AIM OF THE EXERCISE:
Go through the data below and gather each line containing "postId".

MATERIAL PROVIDED:
(** The controllers [updateMeal] and [deleteMeal] of [health.controller]:
    the message "Meal not found" becomes a 404. *)
Definition updateMeal_ctl (user : option string) (id : nat) (calories : option Z)
  (db : DB) : Response Meal * DB :=
  match user with
  | None => (RError 401 "AUTH_REQUIRED" "Not authenticated", db)
  | Some _ =>
      match updateMeal id calories db with
      | inr (m, db') => (RSuccess 200 m, db')
      | inl msg =>
          if String.eqb msg "Meal not found" then (RError 404 "NOT_FOUND" msg, db)
          else (RError 500 "" (if String.eqb msg "" then "Failed to update meal" else msg), db)
      end
  end.

Definition deleteMeal_ctl (user : option string) (id : nat) (db : DB) : Response bool * DB :=
  match user with
  | None => (RError 401 "AUTH_REQUIRED" "Not authenticated", db)
  | Some _ =>
      match deleteMeal id db with
      | inr (_, db') => (RSuccess 200 true, db')
      | inl msg =>
          if String.eqb msg "Meal not found" then (RError 404 "NOT_FOUND" msg, db)
          else (RError 500 "" (if String.eqb msg "" then "Failed to delete meal" else msg), db)
      end
  end.

(** One call of the meal API; a call that throws leaves the store as it
    was (every write of these methods comes after their checks). *)
Inductive MealOp :=
| OpAdd (userId date : string) (calories : Z)
| OpUpdate (mealId : nat) (calories : option Z)
| OpDelete (mealId : nat).

Definition run_op (op : MealOp) (db : DB) : DB :=
  match op with
  | OpAdd u d c => exec (addMeal u d c) db
  | OpUpdate id c => exec (updateMeal id c) db
  | OpDelete id => exec (deleteMeal id) db
  end.

Definition run_ops (ops : list MealOp) (db : DB) : DB :=
  fold_left (fun db op => run_op op db) ops db.

(** The calls the ledger stays exact under: non-negative calories, and an
    update that either omits calories or gives a positive value. *)
Definition op_ok (op : MealOp) : bool :=
  match op with
  | OpAdd _ _ c => Z.leb 0 c
  | OpUpdate _ None => true
  | OpUpdate _ (Some c) => Z.ltb 0 c
  | OpDelete _ => true
  end.

(** Well-formed store: ids below the counter and distinct, meals point below
    the counter and carry non-negative calories, and every aggregate's
    [caloriesConsumed] is the sum of its meals. *)
Definition wf (db : DB) : Prop :=
  (forall d, In d (dailyHealthData db) -> (d_id d < next_id db)%nat) /\
  (forall m, In m (meals db) ->
     (m_id m < next_id db)%nat /\ (m_dailyHealthDataId m < next_id db)%nat /\
     0 <= m_calories m) /\
  NoDup (map d_id (dailyHealthData db)) /\
  NoDup (map m_id (meals db)) /\
  (forall d, In d (dailyHealthData db) -> d_caloriesConsumed d = meal_sum (d_id d) db).

End MealOps.

(** ** Ending a fasting session *)

Module FastingEnd.
Import Fasting.

(** [endFastingSession(userId, date)]: the read (which may auto-complete
    the session), the three checks, then [fastingSession.update] with
    [endTime] and [Math.round] of the elapsed hours.  The two [new Date()]
    of the read and of the method are taken as the same instant [now]. *)
Definition endFastingSession (userId date : string) (now : Z) : St DB FastingSession :=
  o <- getDailyHealthData userId date now ;;
  match o with
  | None => throw "Daily health data not found"
  | Some dailyData =>
      match dd_fastingSession dailyData with
      | None => throw "No active fasting session found"
      | Some s =>
          match fs_endTime s with
          | Some _ => throw "Fasting session has already ended"
          | None =>
              let durationValue := js_round (elapsedHours now (fs_startTime s)) in
              db <- get ;;
              put (complete_session (fs_id s) now durationValue db) ;;;
              ret (completed s now durationValue)
          end
      end
  end.

End FastingEnd.

(** ** More of the food service and controller *)

Module CatalogOps.
Import Catalog.

(** [FoodService.createFoodItem(data)]: [servingSize || 100] and
    [source || 'user-added']. *)
Definition createFoodItem (name : string) (calories carbs protein fat : Q)
  (servingSize : option Q) (category : option string) (source : option string)
  (db : DB) : FoodItem * DB :=
  let ss := match servingSize with
            | Some s => if Qeq_bool s 0 then 100%Q else s
            | None => 100%Q end in
  let src := match source with
             | Some s => if String.eqb s "" then "user-added"%string else s
             | None => "user-added"%string end in
  let f := mkFood (next_id db) name calories carbs protein fat ss category src in
  (f, mkDB (catalog db ++ [f]) (S (next_id db)) (log db)).

(** Prisma's [distinct: ['category']]: the first row of each value. *)
Fixpoint distinct_from (seen : list string) (l : list string) : list string :=
  match l with
  | [] => []
  | x :: r => if existsb (String.eqb x) seen then distinct_from seen r
              else x :: distinct_from (x :: seen) r
  end.

(** [FoodService.getCategories()]: the distinct non-null categories, then
    [.sort()] (code-unit order, [String.leb] on ASCII). *)
Definition getCategories (db : DB) : list string :=
  sort_by String.leb
    (distinct_from [] (flat_map (fun f => match f_category f with
                                          | Some c => [c]
                                          | None => [] end) (catalog db))).

End CatalogOps.

Module BasketOps.
Import Basket.

Definition key (b : BasketItem) : string * nat := (b_userId b, f_id (b_foodItem b)).

(** [basketItem.findUnique({ where: { userId_foodItemId } })]. *)
Definition find_by_food (userId : string) (foodItemId : nat) (db : DB) : option BasketItem :=
  find (fun b => String.eqb (b_userId b) userId && Nat.eqb (f_id (b_foodItem b)) foodItemId)
       (basket db).

Definition msg_foreign_key : string :=
  "Foreign key constraint failed on the field: foodItemId".

(** [FoodService.addToBasket(userId, foodItemId, quantity, servingSize)]:
    an existing line for the food gets the new quantity and serving size;
    otherwise a line is created ([newId] is the id Prisma generates; the
    [foodItem] is looked up in [cat], a missing one violates the foreign
    key). *)
Definition service_addToBasket (userId : string) (foodItemId : nat) (quantity servingSize : Q)
  (newId : nat) (cat : list FoodItem) : St DB BasketItem :=
  db <- get ;;
  match find_by_food userId foodItemId db with
  | Some ex =>
      let b := mkItem (b_id ex) (b_userId ex) (b_foodItem ex) quantity servingSize in
      put (mkDB (update_where (fun x => Nat.eqb (b_id x) (b_id ex)) (fun _ => b) (basket db))) ;;;
      ret b
  | None =>
      match find (fun f => Nat.eqb (f_id f) foodItemId) cat with
      | None => throw msg_foreign_key
      | Some f =>
          let b := mkItem newId userId f quantity servingSize in
          put (mkDB (basket db ++ [b])) ;;;
          ret b
      end
  end.

(** The controller [addToBasket]: [foodItemId] is required, then
    [quantity || 1] and [servingSize || 100].  [created_status] is the
    status [sendCreated] answers with (its helper is not under src/). *)
Definition addToBasket (created_status : Z) (user : option string) (foodItemId : option nat)
  (quantity servingSize : option Q) (newId : nat) (cat : list FoodItem) (db : DB)
  : Response BasketItem * DB :=
  match user with
  | None => (RError 401 "AUTH_REQUIRED" "Not authenticated", db)
  | Some userId =>
      match foodItemId with
      | None => (RError 400 "VALIDATION_ERROR" "foodItemId is required", db)
      | Some fid =>
          let q := match quantity with
                   | Some x => if Qeq_bool x 0 then 1%Q else x | None => 1%Q end in
          let s := match servingSize with
                   | Some x => if Qeq_bool x 0 then 100%Q else x | None => 100%Q end in
          match service_addToBasket userId fid q s newId cat db with
          | inr (b, db') => (RSuccess created_status b, db')
          | inl msg => (RError 500 "" msg, db)
          end
      end
  end.

End BasketOps.

(** ** More of the feed service and controller *)

Module FeedOps.
Import Feed.

(** The [where] of [listPosts]: public, or friends-only of the user or a
    friend. *)
Definition post_visible (userId : string) (db : DB) (p : FeedPost) : bool :=
  String.eqb (p_visibility p) "public" ||
  (String.eqb (p_visibility p) "friends" &&
   existsb (String.eqb (p_userId p)) (userId :: getFriendUids userId db)).

(** The rows up to and including the cursor row, in storage order. *)
Fixpoint through_cursor (c : nat) (l : list FeedPost) : option (list FeedPost) :=
  match l with
  | [] => None
  | p :: r => if Nat.eqb (p_id p) c then Some [p] else option_map (cons p) (through_cursor c r)
  end.

(** The rows from the cursor row on, in storage order. *)
Fixpoint from_cursor (c : nat) (l : list FeedPost) : option (list FeedPost) :=
  match l with
  | [] => None
  | p :: r => if Nat.eqb (p_id p) c then Some (p :: r) else from_cursor c r
  end.

(** [listPosts(userId, limitCount, cursor?)]: rows are stored in creation
    order, so [orderBy: [{ createdAt: 'desc' }, { id: 'desc' }]] is the
    reversed storage order. A non-negative [take] reads that order: a
    cursor starts the page at its row ([skip: 1] drops the first row of
    the page). A negative [take] reads the opposite order (storage order,
    from the cursor row on when there is one, [skip: 1] again dropping the
    first row) and returns the rows it read in the query's order. An
    unknown cursor gives no rows; each post comes with [hasLiked]. *)
Definition listPosts (userId : string) (limitCount : Z) (cursor : option nat) (db : DB)
  : list (FeedPost * bool) :=
  let visible := filter (post_visible userId db) in
  let rows :=
    if Z.leb 0 limitCount then
      match cursor with
      | None => Some (firstn (Z.to_nat limitCount) (rev (visible (posts db))))
      | Some c =>
          option_map (fun ps => firstn (Z.to_nat limitCount) (skipn 1 (rev (visible ps))))
                     (through_cursor c (posts db))
      end
    else
      match cursor with
      | None => Some (rev (firstn (Z.to_nat (- limitCount)) (visible (posts db))))
      | Some c =>
          option_map (fun ps => rev (firstn (Z.to_nat (- limitCount)) (skipn 1 (visible ps))))
                     (from_cursor c (posts db))
      end in
  match rows with
  | None => []
  | Some ps => map (fun p => (p, existsb (like_eqb (p_id p, userId)) (likes db))) ps
  end.

(** The limit of [getFeedPosts]: [Math.min(parseInt(limit, 10) || 10, 50)];
    [limit] is what [parseInt] returns, [None] for [NaN]. *)
Definition feed_limit (limit : option Z) : Z :=
  Z.min (match limit with
         | Some n => if Z.eqb n 0 then 10 else n
         | None => 10
         end) 50.

(** [posts.length > 0 ? posts[posts.length - 1].id : null]. *)
Definition next_cursor (page : list (FeedPost * bool)) : option nat :=
  match rev page with
  | (p, _) :: _ => Some (p_id p)
  | [] => None
  end.

(** The controller [getFeedPosts]. *)
Definition getFeedPosts (user : option string) (limit : option Z) (cursor : option nat) (db : DB)
  : Response (list (FeedPost * bool) * option nat) :=
  match user with
  | None => RError 401 "AUTH_REQUIRED" "Not authenticated"
  | Some userId =>
      let page := listPosts userId (feed_limit limit) cursor db in
      RSuccess 200 (page, next_cursor page)
  end.

(** The controller [toggleFeedLike]: "Post not found" becomes a 404. *)
Definition toggleFeedLike (user : option string) (postId : nat) (db : DB) : Response bool * DB :=
  match user with
  | None => (RError 401 "AUTH_REQUIRED" "Not authenticated", db)
  | Some userId =>
      match toggleLike postId userId db with
      | inr (liked, db') => (RSuccess 200 liked, db')
      | inl msg =>
          if String.eqb msg "Post not found" then (RError 404 "NOT_FOUND" msg, db)
          else (RError 500 "" msg, db)
      end
  end.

YOUR SOLUTION:
Definition toggleFeedLike (user : option string) (postId : nat) (db : DB) : Response bool * DB :=
      match toggleLike postId userId db with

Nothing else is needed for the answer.